William E. Encinosa, PhD; and Jaeyong Bae, MA

Will Meaningful Use Electronic Medical Records Reduce Hospital Costs?

William E. Encinosa, PhD; and Jaeyong Bae, MA
Adopting the 5 core medication management elements of meaningful use electronic medical records reduces adverse drug events and saves costs.
Background: More than one-third of the Centers for Medicare & Medicaid Services core meaningful use (MU) requirements deal with medication management.

Objectives: To examine what impact the 5 core medication MU criteria have on hospital-acquired adverse drug events (ADEs) and their costs in 2010, as a baseline for the start of MU implementation in 2011.

Data Sources: 2010 Florida State Inpatient Database (Healthcare Cost and Utilization Project, Agency for Healthcare Research and Quality), American Hospital Association (AHA) Healthcare IT Database Supplement to the AHA 2010 Annual Survey of Hospitals, and Hospital Compare.

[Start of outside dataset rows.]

(** * v-OCR: a shallow embedding of the client-side logic

    The development follows the TypeScript sources:
    - [lib/encryption.ts]      key derivation, [encryptApiKey], [decryptApiKey],
                               [maskApiKey], [validateApiKeyFormat];
    - [lib/api-key-service.ts] [saveApiKey], [getApiKey] over the
                               [user_api_keys] table;
    - [lib/deepseek-client.ts] [OCR_PROMPTS], [extractText],
                               [handleErrorResponse], [handleException],
                               [validateFile];
    - [components/batch-processor.tsx] [processFiles], [handleDownloadZip],
                               [retryFailed], and the counts and buttons
                               derived from [results];
    - [lib/api-key-service.ts] also [deleteApiKey], [hasApiKey];
    - [lib/deepseek-client.ts] also [fileToBase64], [retryWithBackoff];
    - [app/settings/page.tsx]  [loadApiKey], [handleSaveApiKey],
                               [handleDeleteApiKey];
    - [app/page.tsx]           [loadApiKey], [handleExtractText],
                               [processSingleFile];
    - [components/ocr-uploader.tsx] [handleFiles], [removeFile].

    JavaScript strings are sequences of UTF-16 code units and are modelled as
    [list N]; byte arrays ([Uint8Array]) are [list byte].  Code that can throw
    lives in the exception monad [Exc]; code that talks to the outside world
    (file reads, HTTP, the database, timers, React state setters) receives the
    outcome of each interaction from an explicit environment and records what
    it does in an event trace. *)

From Stdlib Require Import ZArith NArith List String Ascii Strings.Byte Bool Lia.
From Stdlib Require Import DecimalString QArith Sorting.Sorted ZifyNat.
From stdpp Require Import base option list gmap.

Local Open Scope N_scope.

(** ** The JavaScript platform *)

Module JS.

(** A string is its sequence of UTF-16 code units. *)
Abbreviation jsstring := (list N).

(** An ASCII literal of the source. *)
Definition lit (s : string) : jsstring :=
  map N_of_ascii (list_ascii_of_string s).
Arguments lit s%_string.

(** [s.length] *)
Definition jslength (s : jsstring) : nat := length s.

(** [s.substring(start, end)]: both indices are clamped to the length and
    swapped when out of order. *)
Definition substring (s : jsstring) (i j : nat) : jsstring :=
  let a := Nat.min i (length s) in
  let b := Nat.min j (length s) in
  take (Nat.max a b - Nat.min a b) (drop (Nat.min a b) s).

(** [s.substring(start)] *)
Definition substring_from (s : jsstring) (i : nat) : jsstring :=
  substring s i (length s).

(** [s.repeat(n)] *)
Fixpoint repeat_str (s : jsstring) (n : nat) : jsstring :=
  match n with
  | O => []
  | S n' => s ++ repeat_str s n'
  end.

(** Is [t] a prefix of [s]? *)
Fixpoint starts_with (t s : jsstring) : bool :=
  match t, s with
  | [], _ => true
  | _ :: _, [] => false
  | a :: t', b :: s' => (a =? b) && starts_with t' s'
  end.

(** [s.includes(t)] *)
Fixpoint includes (s t : jsstring) : bool :=
  starts_with t s ||
  match s with
  | [] => false
  | _ :: s' => includes s' t
  end.

(** Decimal rendering of an integer inside a template literal. *)
Definition show_Z (z : Z) : jsstring :=
  lit (NilZero.string_of_int (Z.to_int z)).

Definition show_N (n : N) : jsstring := show_Z (Z.of_N n).

(** A thrown value: an [Error] instance with its [name] and [message], or
    any other value ([error instanceof Error] is false). *)
Inductive thrown :=
| ErrorObject (name message : jsstring)
| NonError.

(** The exception monad. *)
Inductive Exc (A : Type) :=
| Throw (e : thrown)
| Return (a : A).
Arguments Throw {A} e.
Arguments Return {A} a.

Definition bind {A B} (m : Exc A) (k : A -> Exc B) : Exc B :=
  match m with
  | Throw e => Throw e
  | Return a => k a
  end.

(** [try { m } catch (e) { h e }] *)
Definition try_catch {A} (m : Exc A) (h : thrown -> Exc A) : Exc A :=
  match m with
  | Throw e => h e
  | Return a => Return a
  end.

(** A number, as far as the sources need one: [NaN], an integer that a
    double holds, or an infinity.  The sources only render [-0], as [0]; it
    is [Num 0] here. *)
Inductive number :=
| NaN
| Num (z : Z)
| Infinity (negative : bool).

(** The Number value of an integer: itself below 2^53, else the nearest
    double, the one with the even significand on a tie, and an infinity
    beyond the largest double. *)
Definition round_double (z : Z) : number :=
  let a := Z.abs z in
  if (a <? 2 ^ 53)%Z then Num z
  else
    let shift := (Z.log2 a - 52)%Z in
    let q := (a / 2 ^ shift)%Z in
    let r := (a mod 2 ^ shift)%Z in
    let half := (2 ^ (shift - 1))%Z in
    let q' := if (half <? r)%Z || ((r =? half)%Z && Z.odd q)
              then (q + 1)%Z else q in
    let m := (q' * 2 ^ shift)%Z in
    if (2 ^ 1024 <=? m)%Z then Infinity (z <? 0)%Z
    else Num (Z.sgn z * m)%Z.

Definition rounds_to (a y : Z) : bool :=
  match round_double y with
  | Num m => (m =? a)%Z
  | _ => false
  end.

(** The [k] leading digits that denote the double [a] of [d] digits, if
    [k] digits can: of the two neighbours the one nearer to [a], the even
    one when they are as near. *)
Definition digits_candidate (a : Z) (d k : nat) : option Z :=
  let p := (10 ^ Z.of_nat (d - k))%Z in
  let lo := (a / p)%Z in
  let hi := (lo + 1)%Z in
  let ok_lo := rounds_to a (lo * p) in
  let ok_hi := (hi <? 10 ^ Z.of_nat k)%Z && rounds_to a (hi * p) in
  match ok_lo, ok_hi with
  | true, true =>
      let dl := (a - lo * p)%Z in
      let dh := (hi * p - a)%Z in
      if (dl <? dh)%Z then Some lo
      else if (dh <? dl)%Z then Some hi
      else if Z.even lo then Some lo else Some hi
  | true, false => Some lo
  | false, true => Some hi
  | false, false => None
  end.
(** * Amana Bookstore: the data-access services and the cart route

    A shallow embedding of the service layer of the bookstore
    ([lib/services/books.ts], [lib/services/cart.ts],
    [lib/services/reviews.ts]) and of the [POST /api/cart] and
    [POST /api/reviews] handlers, together with the properties the
    specification states about them.

    Modelling conventions.
    - A MongoDB collection is the list of its documents in natural
      (insertion) order, each carrying its [_id]; [findOne],
      [findOneAndUpdate] and [deleteOne] act on the first match.
    - Every driver call on a collection is counted in [roundtrips], so that
      "without touching storage" is observable.
    - [async] functions become computations in a state-and-exception monad
      over the collection; a rejected promise is [Throw].  The store is
      taken to be reachable: a driver call fails only where the store's
      rules make it fail (a duplicate [_id] on insert), and [new ObjectId]
      fails on a malformed string.
    - The ObjectId the driver generates for an insert and the reading of
      the clock ([new Date().toISOString()]) are explicit arguments.
    - Cart quantities are JavaScript numbers holding integers; they are
      modelled by [Z], and their addition by [js_add]: the exact sum
      rounded to the nearest double, which is the exact sum as long as it
      is a safe integer. *)

From Stdlib Require Import ZArith NArith Ascii String Bool Lia QArith.
From stdpp Require Import base tactics option strings proof_irrel gmap list.

#[local] Open Scope string_scope.
#[local] Open Scope list_scope.
#[local] Open Scope Z_scope.

(** ** The driver's ObjectId *)

(** [ObjectId] comes from the [mongodb] package, which is not part of the
    repository: its operations are an interface.  [newObjectId s] is
    [new ObjectId(s)], [None] when the constructor throws; [isValid] is
    [ObjectId.isValid], which holds exactly when the constructor succeeds;
    an ObjectId prints to a hex string from which it can be rebuilt. *)
Class ObjectIdApi := {
  ObjectId : Type;
  ObjectId_eq_dec :: EqDecision ObjectId;
  isValid : string -> bool;
  newObjectId : string -> option ObjectId;
  toHexString : ObjectId -> string;
  isValid_newObjectId : forall s, isValid s = true <-> is_Some (newObjectId s);
  newObjectId_toHexString : forall o, newObjectId (toHexString o) = Some o
}.

(** ** Promises: state and exceptions *)

Inductive Error :=
| InvalidBookID          (* new Error('Invalid Book ID') *)
| BSONError              (* new ObjectId(s) on a malformed s *)
| DuplicateKey           (* E11000 on insertOne *)
| Failure (message : string). (* the services' own new Error(message) *)

Inductive Result (A : Type) :=
| Ok (a : A)
| Throw (e : Error).
Arguments Ok {A} a.
Arguments Throw {A} e.

Definition M (S A : Type) : Type := S -> Result A * S.

Definition ret {S A} (a : A) : M S A := fun s => (Ok a, s).
Definition throw {S A} (e : Error) : M S A := fun s => (Throw e, s).
Definition bind {S A B} (m : M S A) (k : A -> M S B) : M S B :=
  fun s => match m s with
           | (Ok a, s') => k a s'
           | (Throw e, s') => (Throw e, s')
           end.

Notation "'let!' x ':=' m 'in' k" := (bind m (fun x => k))
  (at level 10, x name, m at level 100, k at level 200).

(** ** Collections *)

Section Collections.
Context `{ObjectIdApi}.

(** The driver's [WithId<T>]: a stored document and its [_id]. *)
Record WithId (T : Type) := mkDoc { _id : ObjectId; doc : T }.
Arguments mkDoc {T} _ _.
Arguments _id {T} _.
Arguments doc {T} _.

Record Collection (T : Type) := mkColl {
  docs : list (WithId T);
  roundtrips : nat
}.
Arguments mkColl {T} _ _.
Arguments docs {T} _.
Arguments roundtrips {T} _.

Definition ids {T} (l : list (WithId T)) : list ObjectId := _id <$> l.

(** One more driver call on the collection. *)
Definition touch {T} (c : Collection T) (l : list (WithId T)) : Collection T :=
  mkColl l (S (roundtrips c)).

(** The filter [{ _id: o }]. *)
Definition by_id {T} (o : ObjectId) (d : WithId T) : bool :=
  bool_decide (_id d = o).

(** [collection.find(q).toArray()] *)
Definition find {T} (q : WithId T -> bool) : M (Collection T) (list (WithId T)) :=
  fun c => (Ok (filter (fun d => q d = true) (docs c)), touch c (docs c)).

(** [collection.findOne(q)] *)
Definition findOne {T} (q : WithId T -> bool) : M (Collection T) (option (WithId T)) :=
  fun c => (Ok (List.find q (docs c)), touch c (docs c)).

(** [collection.insertOne(d)]: the driver stamps the document with the
    ObjectId it generated; the unique index on [_id] rejects a
    duplicate.  Returns [insertedId]. *)
Definition insertOne {T} (newId : ObjectId) (d : T) : M (Collection T) ObjectId :=
  fun c =>
    if bool_decide (newId ∈ ids (docs c))
    then (Throw DuplicateKey, touch c (docs c))
    else (Ok newId, touch c (docs c ++ [mkDoc newId d])).

(** A document after an update of its fields: the [_id] stays. *)
Definition updated {T} (f : T -> T) (d : WithId T) : WithId T :=
  mkDoc (_id d) (f (doc d)).

(** Replace the first document matching [q] by its image under [f]. *)
Fixpoint update_first {T} (q : WithId T -> bool) (f : T -> T)
    (l : list (WithId T)) : list (WithId T) :=
  match l with
  | [] => []
  | d :: l' =>
      if q d then updated f d :: l'
      else d :: update_first q f l'
  end.

(** [collection.findOneAndUpdate(q, { $set: ... }, { returnDocument: 'after' })],
    where [f] is the effect of the [$set] on a document; a [$set] of no
    field changes nothing. *)
Definition findOneAndUpdate {T} (q : WithId T -> bool) (f : T -> T)
    : M (Collection T) (option (WithId T)) :=
  fun c =>
    (Ok (updated f <$> List.find q (docs c)),
     touch c (update_first q f (docs c))).

(** Remove the first document matching [q]. *)
Fixpoint remove_first {T} (q : WithId T -> bool) (l : list (WithId T))
    : list (WithId T) :=
  match l with
  | [] => []
  | d :: l' => if q d then l' else d :: remove_first q l'
  end.

(** [collection.deleteOne(q)], returning [deletedCount]. *)
Definition deleteOne {T} (q : WithId T -> bool) : M (Collection T) nat :=
  fun c =>
    (Ok (match List.find q (docs c) with Some _ => 1%nat | None => 0%nat end),
     touch c (remove_first q (docs c))).

(** [collection.deleteMany({})], returning [deletedCount]. *)
Definition deleteMany_all {T} : M (Collection T) nat :=
  fun c => (Ok (length (docs c)), touch c []).

(** [new ObjectId(s)] as a step of a computation. *)
Definition construct {S} (s : string) : M S ObjectId :=
  match newObjectId s with
  | Some o => ret o
  | None => throw BSONError
  end.
End Collections.

Arguments mkDoc {_ T} _ _.
Arguments _id {_ T} _.
Arguments doc {_ T} _.
Arguments mkColl {_ T} _ _.
Arguments docs {_ T} _.
Arguments roundtrips {_ T} _.

(** ** JavaScript numbers that hold integers *)

(** [Number.MAX_SAFE_INTEGER] *)
Definition MAX_SAFE_INTEGER : Z := 2 ^ 53 - 1.

(** The double nearest to an integer, ties to the even mantissa: integers
    below [2 ^ 53] in magnitude are doubles; from there on a double has a
    53-bit mantissa [m] and an exponent [e], and the doubles are [2 ^ e]
    apart.  (From [2 ^ 1024] on the code has [Infinity], which is not an
    integer: no statement below speaks of sums of that size.) *)
Definition round_to_double (z : Z) : Z :=
  let a := Z.abs z in
  if a <? 2 ^ 53 then z else
  let e := Z.log2 a - 52 in
  let m := Z.shiftr a e in
  let r := a - Z.shiftl m e in
  let half := 2 ^ (e - 1) in
  let m' := if (half <? r) || ((r =? half) && Z.odd m) then m + 1 else m in
  Z.sgn z * Z.shiftl m' e.

(** [a + b] on two such numbers. *)
Definition js_add (a b : Z) : Z := round_to_double (a + b).

(** ** The cart service, [lib/services/cart.ts] *)

Module Cart.
Section Cart.
Context `{ObjectIdApi}.

(** [interface CartItemDocument] *)
Record CartItemDocument := mkCartDoc {
  bookId : ObjectId;
  quantity : Z;
  addedAt : string
}.

(** The service's result type [CartItem]: identifiers as strings. *)
Record CartItem := mkCartItem {
  item_id : string;
  item_bookId : string;
  item_quantity : Z;
  item_addedAt : string
}.

(** The argument of [addCartItem]. *)
Record ItemData := mkItemData { data_bookId : string; data_quantity : Z }.

Definition CartColl := Collection CartItemDocument.

(** [{ $set: { quantity: q } }] *)
Definition set_quantity (q : Z) (d : CartItemDocument) : CartItemDocument :=
  mkCartDoc (bookId d) q (addedAt d).

(** The filter [{ bookId: o }]. *)
Definition by_bookId (o : ObjectId) (d : WithId CartItemDocument) : bool :=
  bool_decide (bookId (doc d) = o).

Definition mapMongoId (d : WithId CartItemDocument) : CartItem :=
  mkCartItem (toHexString (_id d)) (toHexString (bookId (doc d)))
             (quantity (doc d)) (addedAt (doc d)).

Definition getCart : M CartColl (list CartItem) :=
  let! documents := find (fun _ => true) in
  ret (mapMongoId <$> documents).

Definition addCartItem (newId : ObjectId) (now : string) (itemData : ItemData)
    : M CartColl CartItem :=
  if negb (isValid (data_bookId itemData)) then throw InvalidBookID else
  let! bookObjectId := construct (data_bookId itemData) in
  let! existingItem := findOne (by_bookId bookObjectId) in
  match existingItem with
  | Some existing =>
      let newQuantity := js_add (quantity (doc existing)) (data_quantity itemData) in
      let! result := findOneAndUpdate (by_id (_id existing)) (set_quantity newQuantity) in
      match result with
      | None => throw (Failure "Failed to update cart item")
      | Some r => ret (mapMongoId r)
      end
  | None =>
      let newItemDocument := mkCartDoc bookObjectId (data_quantity itemData) now in
      let! insertedId := insertOne newId newItemDocument in
      let! newItem := findOne (by_id insertedId) in
      match newItem with
      | None => throw (Failure "Failed to create and retrieve cart item")
      | Some n => ret (mapMongoId n)
      end
  end.

Definition removeCartItem (cartItemId : string) : M CartColl bool :=
  if negb (isValid cartItemId) then ret false else
  let! o := construct cartItemId in
  let! deletedCount := deleteOne (by_id o) in
  ret (Nat.eqb deletedCount 1).

Definition updateCartItemQuantity (cartItemId : string) (q : Z)
    : M CartColl (option CartItem) :=
  if negb (isValid cartItemId) then ret None else
  if q <=? 0 then
    let! _deleted := removeCartItem cartItemId in
    ret None
  else
    let! o := construct cartItemId in
    let! result := findOneAndUpdate (by_id o) (set_quantity q) in
    ret (mapMongoId <$> result).

Definition clearCart : M CartColl nat := deleteMany_all.
End Cart.
End Cart.

(** ** The review service, [lib/services/reviews.ts] *)

Module Reviews.
Section Reviews.
Context `{ObjectIdApi}.

(** [interface ReviewDocument] *)
Record ReviewDocument := mkReviewDoc {
  bookId : ObjectId;
  author : string;
  rating : Z;
  title : string;
  comment : string;
  timestamp : string;
  verified : bool
}.

(** The service's result type [Review]: identifiers as strings. *)
Record Review := mkReview {
  r_id : string;
  r_bookId : string;
  r_author : string;
  r_rating : Z;
  r_title : string;
  r_comment : string;
  r_timestamp : string;
  r_verified : bool
}.

(** The argument of [createReview], [Omit<Review, 'id'>].  The service
    reads [verified] through [|| false], so an absent flag is kept
    apart from a supplied one. *)
Record ReviewData := mkReviewData {
  in_bookId : string;
  in_author : string;
  in_rating : Z;
  in_title : string;
  in_comment : string;
  in_timestamp : string;
  in_verified : option bool
}.

(** The argument of [updateReview], [Partial<Omit<Review, 'id'>>]. *)
Record ReviewUpdates := mkReviewUpdates {
  u_bookId : option string;
  u_author : option string;
  u_rating : option Z;
  u_title : option string;
  u_comment : option string;
  u_timestamp : option string;
  u_verified : option bool
}.

(** [dbUpdates : Partial<ReviewDocument>] *)
Record DbUpdates := mkDbUpdates {
  db_bookId : option ObjectId;
  db_author : option string;
  db_rating : option Z;
  db_title : option string;
  db_comment : option string;
  db_timestamp : option string;
  db_verified : option bool
}.

Definition ReviewColl := Collection ReviewDocument.

(** [{ $set: dbUpdates }]: the supplied fields replace the stored ones. *)
Definition set_fields (u : DbUpdates) (d : ReviewDocument) : ReviewDocument :=
  mkReviewDoc (default (bookId d) (db_bookId u))
              (default (author d) (db_author u))
              (default (rating d) (db_rating u))
              (default (title d) (db_title u))
              (default (comment d) (db_comment u))
              (default (timestamp d) (db_timestamp u))
              (default (verified d) (db_verified u)).

(** The filter [{ bookId: o }]. *)
Definition by_bookId (o : ObjectId) (d : WithId ReviewDocument) : bool :=
  bool_decide (bookId (doc d) = o).

Definition mapMongoId (d : WithId ReviewDocument) : Review :=
  mkReview (toHexString (_id d)) (toHexString (bookId (doc d)))
           (author (doc d)) (rating (doc d)) (title (doc d))
           (comment (doc d)) (timestamp (doc d)) (verified (doc d)).

Definition getAllReviews : M ReviewColl (list Review) :=
  let! documents := find (fun _ => true) in
  ret (mapMongoId <$> documents).

Definition getReviewById (id : string) : M ReviewColl (option Review) :=
  if negb (isValid id) then ret None else
  let! o := construct id in
  let! document := findOne (by_id o) in
  ret (mapMongoId <$> document).
(* ===== verification/_CoqProject ===== *)
-Q . S2P
Prelude.v
Lists.v
Blake2b.v
Numbers.v
Streams.v
Blocks.v
Store.v
Ledger.v
StoreFacts.v
LedgerInv.v
LedgerQueries.v
LedgerExtend.v
LedgerShrink.v
LedgerProcess.v
LedgerRollback.v
LedgerUndo.v
LedgerUnique.v
LedgerTheorems.v
LedgerSub.v
LedgerExamples.v
Codecs.v
Votes.v
VotesExamples.v
Work.v
Messages.v
Unchecked.v
Processor.v
Forks.v
GapCache.v
Convergence.v
Elections.v
ElectionTheorems.v
ProcessorExamples.v
Peers.v
BootstrapServer.v
BootstrapTheorems.v
BootstrapClient.v
BootstrapSync.v
BootstrapPush.v
BootstrapTransfer.v
BootstrapConnection.v
BootstrapServe.v
BootstrapExamples.v
DistributedWork.v
Wallet.v
WalletRing.v
WalletTheorems.v
WalletBackup.v
WalletActions.v
WalletActionTheorems.v
WalletExamples.v
NodeNetwork.v
NodeNetworkFacts.v
NodeNetworkTheorems.v
NodeNetworkRuns.v
NodeNetworkExamples.v
Versioning.v
Upgrades.v
UpgradeFacts.v
UpgradeSteps.v
UpgradeTheorems.v
UpgradeExamples.v
NumberText.v
NumberTextTheorems.v
Json.v
JsonTheorems.v
Conversions.v
Config.v
ConfigTheorems.v
TextExamples.v
Rpc.v
RpcLedger.v
RpcWallet.v
RpcServer.v
RpcControl.v
RpcQueries.v
RpcAnswers.v
RpcPayments.v
RpcBehaviours.v
RpcExamples.v
(** Rows 0, 129 and 255 of the known-answer table blake2-kat.h. *)
Example blake2b_kat :
  map (fun n => be_combine <$> blake2b 64 (kat_input n) []) [0; 129; 255]%nat
  = [Some 0x786A02F742015903C6C6FD852552D272912F4740E15847618A86E217F71F5419D25E1031AFEE585313896444934EB04B903A685B1448B755D56F701AFE9BE2CE;
     Some 0xF59711D44A031D5F97A9413C065D1E614C417EDE998590325F49BAD2FD444D3E4418BE19AEC4E11449AC1A57207898BC57D76A1BCF3566292C20C683A5C4648F;
     Some 0x5B21C5FD8868367612474FA2E70E9CFA2201FFEEE8FAFAB5797AD58FEFA17C9B5B107DA4A3DB6320BAAF2C8617D5A51DF914AE88DA3867C2D41F0CC14FA67928].
Proof. vm_compute. reflexivity. Qed.
Lemma put_linked_at b p n s h' :
  tables_disjoint s -> tables_typed s -> writable (type b) (hash b) s ->
  previous b <> hash b -> entry_at s (previous b) = Some (p, n) ->
  entry_at (put_linked b p s) h'
  = if decide (h' = previous b) then Some (p, hash b)
    else if decide (h' = hash b) then Some (b, 0) else entry_at s h'.
Proof.
  intros Hd Ht Hw Hne Hp. unfold put_linked.
  assert (Ht1 : tables_typed (put_entry (type b) (hash b) (b, 0) s))
    by (apply put_entry_typed; [done|apply is_kind_type|done]).
  assert (Hd1 : tables_disjoint (put_entry (type b) (hash b) (b, 0) s)) by (by apply put_entry_disjoint).
  assert (Hp1 : entry_at (put_entry (type b) (hash b) (b, 0) s) (previous b) = Some (p, n)).
  { rewrite put_entry_at by done. by rewrite decide_False. }
  rewrite put_entry_at; [|done|by eapply writable_present]. by rewrite put_entry_at.
Qed.

Lemma put_linked_wf b p n s :
  tables_disjoint s -> tables_typed s -> writable (type b) (hash b) s ->
  previous b <> hash b -> entry_at s (previous b) = Some (p, n) ->
  tables_disjoint (put_linked b p s) /\ tables_typed (put_linked b p s).
Proof.
  intros Hd Ht Hw Hne Hp. unfold put_linked.
  assert (Ht1 : tables_typed (put_entry (type b) (hash b) (b, 0) s))
    by (apply put_entry_typed; [done|apply is_kind_type|done]).
  assert (Hd1 : tables_disjoint (put_entry (type b) (hash b) (b, 0) s)) by (by apply put_entry_disjoint).
  assert (Hp1 : entry_at (put_entry (type b) (hash b) (b, 0) s) (previous b) = Some (p, n)).
  { rewrite put_entry_at by done. by rewrite decide_False. }
  split; [apply put_entry_disjoint; [done|by eapply writable_present]|].
  apply put_entry_typed; [done|apply is_kind_type|done].
Qed.

Lemma block_del_run h b n s :
  tables_disjoint s -> tables_typed s -> entry_at s h = Some (b, n) ->
  block_del h s = Ok (tt, del_entry (type b) h s).
Proof.
  intros Hd Ht He. pose proof (entry_raw _ _ _ _ Ht He) as Hr.
  pose proof (block_get_raw_lookup _ _ _ _ Hr) as Hl.
  unfold block_get_raw in Hr. unfold block_del, lookup_in in *.
  erewrite st_bind_ok by reflexivity. cbn [id].
  destruct (send_blocks s !! h); [injection Hr as <- _; reflexivity|]. 
  rewrite bool_decide_eq_false_2 by (intros [? ?]; done).
  destruct (receive_blocks s !! h); [injection Hr as <- _; reflexivity|].
  rewrite bool_decide_eq_false_2 by (intros [? ?]; done).
  destruct (open_blocks s !! h); [injection Hr as <- _; reflexivity|].
  rewrite bool_decide_eq_false_2 by (intros [? ?]; done).
  destruct (change_blocks s !! h); [injection Hr as <- _; reflexivity|].
  rewrite bool_decide_eq_false_2 by (intros [? ?]; done).
  destruct (send_blocks_v2 s !! h); [injection Hr as <- _; reflexivity|]. done.
Qed.

(** Clearing the successor of a block whose predecessor already points to it
    changes nothing else. *)
Lemma block_successor_clear_run h b n s :
  tables_disjoint s -> tables_typed s -> entry_at s h = Some (b, n) -> hash b = h ->
  (is_open b = false -> previous b <> h /\ exists p, entry_at s (previous b) = Some (p, h)) ->
  block_successor_clear h s = Ok (tt, put_entry (type b) h (b, 0) s).
Proof.
  intros Hd Ht He Hh Hp. unfold block_successor_clear.
  erewrite st_bind_ok by (unfold st_get; by rewrite block_get_entry, He). cbn [fst fmap option_fmap option_map].
  pose proof (writable_present _ _ _ _ Hd Ht He) as Hw.
  destruct (is_open b) eqn:Ho.
  { by destruct b. }
  destruct (Hp eq_refl) as [Hne [p Hpe]]. subst h.
  rewrite (put_linked_run b p (hash b)) by done. unfold put_linked.
  rewrite (put_entry_same (type p) (previous b)); [done|].
  apply block_get_raw_lookup, entry_raw; [apply put_entry_typed; [done|apply is_kind_type|done]|].
  rewrite put_entry_at by done. by rewrite decide_False.
Qed.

Methods: We developed one of the first quality indicators to track in-hospital ADEs in administrative data. Controlling for nonresponse selection bias, we used multivariate logit regression analysis to examine the impact of the 5 MU medication elements on the probability of an ADE and on its costs.

Results: A hospital-acquired ADE was noted in 1.7% of hospitalizations. Odds of an ADE were 63% less in hospitals that adopted all 5 core medication MU elements (10% of hospitals in 2010) compared with hospitals that adopted no core elements. This effect was found even among lowperforming hospitals with below-average Hospital Compare quality. Estimated hospital cost savings per averted ADE were $4790. If all hospitals in Florida had adopted all 5 functions, 55,700 ADEs would have been averted and $267 million per year would have been saved.

Conclusions: Adoption of core medication MU elements will cut ADE rates, with cost savings that recoup 22% of information technology costs.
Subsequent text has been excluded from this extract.